Y fue todo. No había rastro de nadie. Hasta Alexandro huyó en pánico, temiendo demasiado ir preso o que llamaran a sus padres. Jhon arrastró a Clara hacia alguna parte y no hubo tiempo de seguirlos. Su angustia se incrementó al ver la de ella, su ira y su impotencia también, al ver que no podía hacer nada.

Alexandro encontró el pozo. Ignoró el hecho de que siempre era difícil de conseguir, y esta vez, solo, internándose tras los jardines privados de alguna casa abandonada, no hubo nadie que le impidiera el paso ni inconvenientes para llegar y quedarse allí todo el tiempo que quisiera.

Un pozo de piedras negras. Un pozo que podría llenarse a rebosar de todas las leyendas que alumnos de los colegios de la zona se han inventado sobre su origen y por qué no se debía ir allí solo. O por qué no se podía pedir un deseo tradicional. Y por qué había que pensárselo mucho para intentarlo siquiera.

Alexandro pateó una piedra, que cayó en el pozo. Rebotó contra las sucias paredes, generando un eco profundo, demasiado largo, demasiado abismal, demasiado imposible. Se asomó dentro, y la oscuridad le devolvió la mirada.

Supo que tenía que dar algo a cambio para su deseo. Se quitó una correa de cuero de la muñeca. Una correa que se había manchado con su sangre hacía pocos minutos. Algo primitivo e inconsciente le hablaba en lo más profundo de su ser, pero no podía entenderle con claridad.

"Desearía que Jhon se muriera, y Clara pudiera estar conmigo."

Dejó la pulcera caer. Esta vez, no hubo ningún eco.

Dos años más tarde.

Alexandro esperaba fuera del colegio de monjas a la única rubia natural que había visto por ahí. Clara lo abrazó desde la espalda, sorprendiéndolo.

―Te daría un beso, pero no te gusta que te den besos en público... Niñita.

―Ya veremos quién es la niñita esta tarde.

Ella se rió y se sonrojó.
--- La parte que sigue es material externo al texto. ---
(** The client address is rendered without panic when its dynamic type is
    the announced one. *)
Lemma clientIP_returns (st : PluginsState) (w : World) :
  addr_matches_proto st -> exists s, clientIP st st w = Returned s st w.
Proof.
  unfold addr_matches_proto, clientIP. intros Hm.
  destruct (clientAddr st) as [ip|ip].
  - rewrite Hm. simpl. eauto.
  - destruct (String.eqb_spec (clientProto st) "udp") as [E|E]; [contradiction|].
    eauto.
Qed.

(** A known format yields a line and reads the clock once. *)
Lemma format_line_returns (fmt ip q reason : string) (st : PluginsState) (w : World) :
  known_format fmt ->
  exists line, format_line fmt ip q reason st w = Returned line st (tick w).
Proof.
  intros [-> | ->]; unfold format_line; simpl; run_M; eauto.
Qed.

(** An unknown format reaches [dlog.Fatalf]. *)
Lemma format_line_exits (fmt ip q reason : string) (st : PluginsState) (w : World) :
  ~ known_format fmt ->
  format_line fmt ip q reason st w = Exited ("Unexpected log format: [" ++ fmt ++ "]").
Proof.
  intros Hk. unfold format_line.
  destruct (String.eqb_spec fmt "tsv") as [E|E]; [destruct Hk; left; exact E|].
  destruct (String.eqb_spec fmt "ltsv") as [E'|E']; [destruct Hk; right; exact E'|].
  reflexivity.
Qed.

(** [check] when the decision is not to reject. *)
Lemma check_pass (bn : BlockedNames) (q : string) (alias : option string)
    (st : PluginsState) (w : World) :
  should_reject bn q w = false ->
  check bn q alias st w = Returned (false, None) st (gate_world bn q w).
Proof.
  unfold should_reject, gate_world, check, normalize.
  destruct (PatternMatcher_Eval _ _) as [[rej reason] val].
  destruct rej; simpl; [|reflexivity].
  unfold gate_of. destruct val as [[wr|]|]; simpl; try discriminate.
  intros Hg. run_M. rewrite Hg. reflexivity.
Qed.

(** [check] when the decision is to reject: up to the audit, the state is
    the rejected one and the world is the one after the gate. *)
Lemma check_reject (bn : BlockedNames) (q : string) (alias : option string)
    (st : PluginsState) (w : World) :
  should_reject bn q w = true ->
  exists reason,
    check bn q alias st w =
    match logger bn with
    | Some lg =>
        (clientIPStr <- clientIP (rejected st) ;;
         line <- format_line (format bn) clientIPStr (normalize q) reason ;;
         logger_Write lg line ;;; ret (true, None)) (rejected st) (gate_world bn q w)
    | None => Returned (true, None) (rejected st) (gate_world bn q w)
    end.
Proof.
  unfold should_reject, gate_world, check, normalize.
  destruct (PatternMatcher_Eval _ _) as [[rej reason] val].
  destruct rej; simpl; [|discriminate].
  intros Hg.
  exists (match alias with
          | Some a => reason ++ " (alias for [" ++ StripTrailingDot a ++ "])"
          | None => reason
          end).
  unfold gate_of in *. destruct val as [[wr|]|]; simpl in *.
  - run_M. rewrite Hg. simpl. destruct (logger bn); reflexivity.
  - run_M. destruct (logger bn); reflexivity.
  - run_M. destruct (logger bn); reflexivity.
Qed.
(** * convert_statement.py: layout-driven reconstruction of statement rows

    A shallow embedding of [src/convert_statement.py] and the properties of
    its row reconstructor.

    Conventions of the embedding.
    - A Python [str] is a [string]; each [ascii] is one character, read as
      the code point of the same number (0..255).  On these code points
      [str.isspace] and the regex class [\s] are the set
      9-13, 28-32, 133, 160, and [\d] is '0'..'9'.
    - The coordinates [x0] and [top] of a word are finite floats, held as
      the rationals ([Q]) they denote.  The program compares them with each
      other and with the column constants, which Python does exactly; the
      one arithmetic operation, the difference of two [top] values, is the
      binary64 one: the exact difference rounded to the nearest float, ties
      to even ([float_sub]).
    - A Python dict with a fixed set of keys is a record; [None] is [None];
      a list that is appended to is a list extended at its end.
    - The input of [extract_statement_records] is what [extract_words]
      returned for each page, in page order; opening the document is
      outside the embedding.
    - [Decimal(str)] and [float(Decimal)] follow CPython's [decimal] module
      (default context) and the correctly rounded conversion to binary64;
      the amounts are primitive binary64 floats.
    - An exception is a value [Raise e] of the type [result]. *)

From Stdlib Require Import String Ascii List Bool ZArith NArith QArith Qabs Lia Lqa.
From Stdlib Require Import Floats Sorted Permutation.
Import ListNotations.

Set Warnings "-inexact-float".

Local Open Scope string_scope.

(** ** Python string primitives used by the program *)

Module PyStr.

(** [str.isspace] of one character, which is also the regex class [\s]. *)
Definition isspace (c : ascii) : bool :=
  let n := N_of_ascii c in
  ((9 <=? n) && (n <=? 13) || (28 <=? n) && (n <=? 32)
   || (n =? 133) || (n =? 160))%N.

(** The regex class [\d] on the modelled code points. *)
Definition isdigit (c : ascii) : bool :=
  let n := N_of_ascii c in ((48 <=? n) && (n <=? 57))%N.

(** [s.lstrip()] *)
Fixpoint lstrip (s : string) : string :=
  match s with
  | EmptyString => EmptyString
  | String c s' => if isspace c then lstrip s' else s
  end.

(** [s.rstrip()] *)
Fixpoint rstrip (s : string) : string :=
  match s with
  | EmptyString => EmptyString
  | String c s' =>
      match rstrip s' with
      | EmptyString => if isspace c then EmptyString else String c EmptyString
      | r => String c r
      end
  end.

(** [s.strip()] *)
Definition strip (s : string) : string := rstrip (lstrip s).

(** [s.replace(old, new)] for a pattern [old] of one character. *)
Fixpoint replace (old : ascii) (new : string) (s : string) : string :=
  match s with
  | EmptyString => EmptyString
  | String c s' =>
      if Ascii.eqb c old then new ++ replace old new s'
      else String c (replace old new s')
  end.

(** [re.sub(r"\s+", " ", s)]: every maximal run of whitespace becomes one
    space.  [in_run] tells that the previous character was whitespace. *)
Fixpoint sub_spaces_from (in_run : bool) (s : string) : string :=
  match s with
  | EmptyString => EmptyString
  | String c s' =>
      if isspace c
      then (if in_run then sub_spaces_from true s'
            else String " " (sub_spaces_from true s'))
      else String c (sub_spaces_from false s')
  end.

Definition sub_spaces (s : string) : string := sub_spaces_from false s.

(** [sep.join(parts)] *)
Fixpoint join (sep : string) (parts : list string) : string :=
  match parts with
  | [] => EmptyString
  | [p] => p
  | p :: ps => p ++ sep ++ join sep ps
  end.

(** Truth value of a string: [bool(s)]. *)
Definition truthy (s : string) : bool :=
  match s with EmptyString => false | _ => true end.

End PyStr.

Import PyStr.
Esa tarde merendaron, e hicieron el amor por primera vez en su habitación. Que ya no estaba desordenada, pues ahora todo estaba guardado –o escondido- en su lugar. Como aquel recorte de periódico, que reseñaba, un día de octubre, la trágica muerte de una familia entera de clase acomodada. Un accidente automovilístico que terminó muy mal, con un fuerte incendio, y el cadáver calcinado de todos los que estaban dentro.

Alexandro ese día se había sentido responsable, pero no culpable. Una marca había aparecido en su muñeca. Una marca que no se iría hasta que todo se hubiera pagado.

Pero Alexandro era feliz porque el pozo le cumplió su deseo.